§ **Task statement**:
If a line of the records holds the word "NetworkUtils", copy it out.

§ **The records**:
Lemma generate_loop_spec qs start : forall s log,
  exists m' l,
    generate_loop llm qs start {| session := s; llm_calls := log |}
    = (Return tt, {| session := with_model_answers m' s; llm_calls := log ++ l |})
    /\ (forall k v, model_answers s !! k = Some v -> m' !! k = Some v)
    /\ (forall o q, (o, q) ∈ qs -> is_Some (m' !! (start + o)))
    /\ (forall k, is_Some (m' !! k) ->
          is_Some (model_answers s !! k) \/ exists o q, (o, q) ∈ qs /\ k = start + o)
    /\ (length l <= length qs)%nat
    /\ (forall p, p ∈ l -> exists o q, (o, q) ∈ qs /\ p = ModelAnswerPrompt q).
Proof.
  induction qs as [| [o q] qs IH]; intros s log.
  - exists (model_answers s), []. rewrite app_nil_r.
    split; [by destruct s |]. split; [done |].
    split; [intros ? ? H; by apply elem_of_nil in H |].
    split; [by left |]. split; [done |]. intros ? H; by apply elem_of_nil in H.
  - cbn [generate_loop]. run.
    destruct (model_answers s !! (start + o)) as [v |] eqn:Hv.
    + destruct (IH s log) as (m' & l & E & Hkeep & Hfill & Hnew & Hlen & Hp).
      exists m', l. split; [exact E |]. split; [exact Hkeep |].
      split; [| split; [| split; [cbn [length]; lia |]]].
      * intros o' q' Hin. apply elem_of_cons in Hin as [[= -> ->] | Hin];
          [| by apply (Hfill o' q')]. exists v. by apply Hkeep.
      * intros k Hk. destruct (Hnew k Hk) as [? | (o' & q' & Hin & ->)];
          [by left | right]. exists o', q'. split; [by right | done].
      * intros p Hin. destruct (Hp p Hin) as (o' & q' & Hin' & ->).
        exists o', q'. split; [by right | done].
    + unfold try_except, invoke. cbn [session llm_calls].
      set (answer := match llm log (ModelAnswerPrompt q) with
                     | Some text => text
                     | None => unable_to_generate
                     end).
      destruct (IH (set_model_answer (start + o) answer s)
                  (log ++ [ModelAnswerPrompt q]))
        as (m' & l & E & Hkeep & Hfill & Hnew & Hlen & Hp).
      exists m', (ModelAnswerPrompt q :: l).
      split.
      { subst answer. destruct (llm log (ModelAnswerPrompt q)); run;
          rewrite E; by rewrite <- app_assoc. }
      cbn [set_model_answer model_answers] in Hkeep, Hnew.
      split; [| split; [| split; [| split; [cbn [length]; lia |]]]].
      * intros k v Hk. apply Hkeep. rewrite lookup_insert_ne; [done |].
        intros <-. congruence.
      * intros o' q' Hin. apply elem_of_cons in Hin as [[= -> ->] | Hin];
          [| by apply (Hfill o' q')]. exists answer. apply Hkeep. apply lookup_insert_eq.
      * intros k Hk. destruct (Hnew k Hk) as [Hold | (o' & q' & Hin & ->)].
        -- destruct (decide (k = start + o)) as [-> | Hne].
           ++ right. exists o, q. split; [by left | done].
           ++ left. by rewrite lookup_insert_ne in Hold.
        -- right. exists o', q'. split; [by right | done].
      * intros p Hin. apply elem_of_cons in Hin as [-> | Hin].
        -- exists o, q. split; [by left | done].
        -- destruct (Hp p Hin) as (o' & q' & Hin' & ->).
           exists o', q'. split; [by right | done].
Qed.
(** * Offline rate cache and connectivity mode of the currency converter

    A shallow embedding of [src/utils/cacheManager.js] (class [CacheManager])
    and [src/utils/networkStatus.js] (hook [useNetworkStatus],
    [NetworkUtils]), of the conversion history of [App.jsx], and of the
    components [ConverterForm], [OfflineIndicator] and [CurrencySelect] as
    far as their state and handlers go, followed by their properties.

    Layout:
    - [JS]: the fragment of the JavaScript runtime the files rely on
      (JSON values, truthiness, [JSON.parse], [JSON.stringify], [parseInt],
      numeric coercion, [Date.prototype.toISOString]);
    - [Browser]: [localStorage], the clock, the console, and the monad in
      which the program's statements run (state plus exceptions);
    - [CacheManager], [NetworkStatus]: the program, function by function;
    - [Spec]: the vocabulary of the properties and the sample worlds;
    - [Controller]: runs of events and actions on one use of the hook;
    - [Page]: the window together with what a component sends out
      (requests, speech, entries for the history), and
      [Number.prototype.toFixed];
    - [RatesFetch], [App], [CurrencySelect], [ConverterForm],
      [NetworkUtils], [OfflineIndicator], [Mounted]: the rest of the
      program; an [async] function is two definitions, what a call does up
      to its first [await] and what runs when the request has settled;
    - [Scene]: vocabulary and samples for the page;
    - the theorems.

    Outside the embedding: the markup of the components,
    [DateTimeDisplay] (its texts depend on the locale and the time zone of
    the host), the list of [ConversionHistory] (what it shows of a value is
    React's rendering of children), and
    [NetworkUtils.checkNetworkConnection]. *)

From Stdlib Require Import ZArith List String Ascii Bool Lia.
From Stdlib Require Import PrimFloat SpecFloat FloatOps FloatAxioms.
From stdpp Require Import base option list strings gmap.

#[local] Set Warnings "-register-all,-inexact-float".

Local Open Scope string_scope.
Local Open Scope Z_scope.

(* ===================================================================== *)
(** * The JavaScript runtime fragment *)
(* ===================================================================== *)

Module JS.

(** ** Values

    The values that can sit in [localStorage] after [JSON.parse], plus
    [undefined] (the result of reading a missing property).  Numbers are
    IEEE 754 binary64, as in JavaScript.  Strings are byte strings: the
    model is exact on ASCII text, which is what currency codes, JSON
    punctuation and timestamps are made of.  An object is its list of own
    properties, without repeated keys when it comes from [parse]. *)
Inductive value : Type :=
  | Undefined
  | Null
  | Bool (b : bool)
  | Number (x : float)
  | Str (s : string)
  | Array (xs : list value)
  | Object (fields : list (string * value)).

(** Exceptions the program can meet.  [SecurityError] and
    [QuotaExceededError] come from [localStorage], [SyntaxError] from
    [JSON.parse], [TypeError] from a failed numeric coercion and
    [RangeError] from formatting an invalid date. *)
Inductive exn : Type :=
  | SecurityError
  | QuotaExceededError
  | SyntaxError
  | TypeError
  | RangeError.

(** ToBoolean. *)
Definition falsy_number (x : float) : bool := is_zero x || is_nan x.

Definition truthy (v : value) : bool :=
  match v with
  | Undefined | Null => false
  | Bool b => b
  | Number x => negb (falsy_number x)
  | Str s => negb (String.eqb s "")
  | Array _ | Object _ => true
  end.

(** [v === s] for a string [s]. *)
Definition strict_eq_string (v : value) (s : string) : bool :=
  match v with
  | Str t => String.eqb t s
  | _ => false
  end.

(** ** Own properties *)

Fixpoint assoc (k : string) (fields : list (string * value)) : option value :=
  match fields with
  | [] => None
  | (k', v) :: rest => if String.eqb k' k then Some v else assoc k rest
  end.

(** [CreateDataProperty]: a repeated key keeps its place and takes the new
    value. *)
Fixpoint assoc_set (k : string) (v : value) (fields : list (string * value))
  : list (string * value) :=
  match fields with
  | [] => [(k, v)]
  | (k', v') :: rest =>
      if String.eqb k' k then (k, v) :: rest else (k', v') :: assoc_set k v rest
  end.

§ **Solution to this exercise**:
    [NetworkUtils]), of the conversion history of [App.jsx], and of the
      [NetworkUtils], [OfflineIndicator], [Mounted]: the rest of the
    [NetworkUtils.checkNetworkConnection]. *)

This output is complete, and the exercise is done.